• [WHAT YOU SHOULD DO]: Somewhere below are a line with "(** [config.Default.MTU]. *)" and a later line with "let star := interfaceName". Output exactly those lines and all lines between them.

(Stored data entries)
(* ===== verification/CniServer.v ===== *)
(** * CniServer: the CNI server of the node agent and its client
    (internal/pkg/cniserver/cni.go, cniserver.go; internal/pkg/cnishim/cnishim.go;
    [ConfigureNetConf] of internal/pkg/config/config.go)

    The CNI libraries, the Kubernetes client, net/http and the wait package are
    the environment ([CniWorld]); the socket is in CniSocket.v. *)

From stdpp Require Import sorting.
From S2P Require Import Prelude.
From S2P Require Import GoStrings.
From S2P Require Import GoNet.
From S2P Require Import Types.
From S2P Require Import World.
From S2P Require Import Sha1.
From S2P Require Import Runner.
From S2P Require Import Traces.
From S2P Require Import OvnCommon.
From S2P Require Import OvnController.
From S2P Require Import IpTables.
From S2P Require Import Iface.
From S2P Require Import HelperLinux.
From S2P Require Import Json.
From Stdlib Require Import Ascii.

#[local] Open Scope string_scope.
#[local] Open Scope list_scope.

(** ** The CNI data types (github.com/containernetworking/cni)

    [current.Result] and its parts; a nil [net.IP] is the empty list. *)
Record IPConfig := {
  ip_Version : string; ip_Interface : option Z; ip_Address : IPNet; ip_Gateway : list Z
}.
Record CniRoute := { cr_Dst : IPNet; cr_GW : list Z }.
Record CniResult := mkResult {
  res_CNIVersion : string; res_Interfaces : list NetIface; res_IPs : list IPConfig;
  res_Routes : list CniRoute; res_DNS : DnsSpec
}.

(** [types.NetConf], with the two fields that the code reads. *)
Record NetConf := { CNIVersion : string; RawPrevResult : bool; other_fields : string }.

(** ** Requests *)

Record CNIServerRequest := {
  Command : string; PodNamespace : string; PodName : string; SandboxID : string;
  Netns : string; IfName : string; CNIConf : NetConf
}.
Record CNIEndpointRequest := { ArgEnv : gmap string string; NetConfig : string }.

Definition CNIAdd := "ADD".
Definition CNIDel := "DEL".

Class CniWorld (E : Type) := {
  new_result_from : CniResult -> CniResult + error;        (* current.NewResultFromResult *)
  new_result : string -> CniResult + error;                (* current.NewResult *)
  marshal_result : CniResult -> string + error;            (* json.Marshal of a result *)
  unmarshal_netconf : string -> NetConf + error;           (* json.Unmarshal into a NetConf *)
  parse_prev_result : NetConf -> NetConf + error;          (* version.ParsePrevResult *)
  marshal_request : CNIEndpointRequest -> string + error;  (* json.Marshal of a request *)
  unmarshal_request : string -> CNIEndpointRequest + error;
  show_request : CNIServerRequest -> string;               (* %v of the request, with its pointer *)
  status_code : error -> option Z;                         (* Status().Code of an *errors.StatusError *)
  client_get_pod : string -> string -> E -> (Pod * option error) * E;
  environ : E -> list string * E;
  http_post : string -> E -> ((Z * string * option error) + error) * E; (* status, body, read error *)
  print_result : CniResult -> string -> E -> option error * E;          (* types.PrintResult *)
  (** [wait.ExponentialBackoff] with the back-off of [cmdAdd]; [L] are the
      variables that the condition assigns. *)
  ExponentialBackoff : forall L, (L -> M E (bool * option error * L)) -> L -> M E (option error * L)
}.

Definition ovn4nfvAnnotationTag := "k8s.plugin.opnfv.org/ovnInterfaces".

(** Reading a Go map of strings. *)
Definition at_key (m : gmap string string) (k : string) : string := default "" (m !! k).

Definition parseOvnNetworkObject (ovnnetwork : string) : option (list (gmap string string)) :=
  if ovnnetwork == "" then None else Unmarshal_maps ovnnetwork.

Definition zeroDns : DnsSpec := Build_DnsSpec [] "" [] [].

(** The order of the keys of a printed map. *)
Definition key_le (a b : string * string) : Prop := String.leb a.1 b.1 = true.
#[global] Instance key_le_dec a b : Decision (key_le a b).
Proof. unfold key_le. apply _. Defined.

(** ** Results *)
Section merge.
Context {E : Type} `{!CniWorld E}.

(** [ip.Interface] counts from the interfaces that are there already. *)
Definition shift_ip (ifacesLength : Z) (ip : IPConfig) : IPConfig :=
  match ip_Interface ip with
  | Some i =>
      if negb (i =? -1)%Z
      then {| ip_Version := ip_Version ip; ip_Interface := Some (i + ifacesLength)%Z;
              ip_Address := ip_Address ip; ip_Gateway := ip_Gateway ip |}
      else ip
  | None => ip
  end.

Definition mergeWithResult (srcObj : CniResult) (dstObj : option CniResult)
  : option CniResult * option error :=
  match dstObj with
  | None => (Some srcObj, None)
  | Some dstObj =>
      match new_result_from srcObj with
      | inr e => (None, Errorf ("Couldn't convert old result to current version: " +:+ Error e))
      | inl src =>
          match new_result_from dstObj with
          | inr e => (None, Errorf ("Couldn't convert old result to current version: " +:+ Error e))
          | inl dst =>
              let ifacesLength := Z.of_nat (length (res_Interfaces dst)) in
              let d := res_DNS dst in
              (Some {| res_CNIVersion := res_CNIVersion dst;
                       res_Interfaces := res_Interfaces dst ++ res_Interfaces src;
                       res_IPs := res_IPs dst ++ map (shift_ip ifacesLength) (res_IPs src);
                       res_Routes := res_Routes dst ++ res_Routes src;
                       res_DNS := Build_DnsSpec (Nameservers d ++ Nameservers (res_DNS src)) (Domain d)
                                    (Search d ++ Search (res_DNS src))
                                    (Options d ++ Options (res_DNS src)) |}, None)
          end
      end
  end.
End merge.

Section cni.
Context {E : Type} `{!ExecWorld E, !LinkWorld E, !IPTWorld E, !RouteWorld E, !NodeWorld E, !CniWorld E}.
(** [config.Default.MTU]. *)
Variable MTU : Z.

(** ** cni.go *)

Definition isNotFoundError (err : error) : bool :=
  match status_code err with Some c => (c =? 404)%Z | None => false end.

(** The default gateway of one interface: the first one that asks for it wins,
    and eth0 has it when none asked.  Also the new [isDefaultGW]. *)
Definition choose_gateway (interfaceName ifName defaultGateway : string) (isDefaultGW : bool)
  : string * bool :=
  let star := interfaceName == "*" in
  let '(defaultGateway, isDefaultGW) :=
    if negb star && (defaultGateway == "true") && negb isDefaultGW then (defaultGateway, true)
    else if negb star && (defaultGateway == "true") then ("false", isDefaultGW)
    else (defaultGateway, isDefaultGW) in
  let defaultGateway := if star && isDefaultGW then "false" else defaultGateway in
  let defaultGateway := if star && negb isDefaultGW then "true" else defaultGateway in
  let defaultGateway := if star && negb (ifName == "eth0") then "false" else defaultGateway in
  (defaultGateway, isDefaultGW).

• [RESPONSE]:
(** [config.Default.MTU]. *)
Variable MTU : Z.

(** ** cni.go *)

Definition isNotFoundError (err : error) : bool :=
  match status_code err with Some c => (c =? 404)%Z | None => false end.

(** The default gateway of one interface: the first one that asks for it wins,
    and eth0 has it when none asked.  Also the new [isDefaultGW]. *)
Definition choose_gateway (interfaceName ifName defaultGateway : string) (isDefaultGW : bool)
  : string * bool :=
  let star := interfaceName == "*" in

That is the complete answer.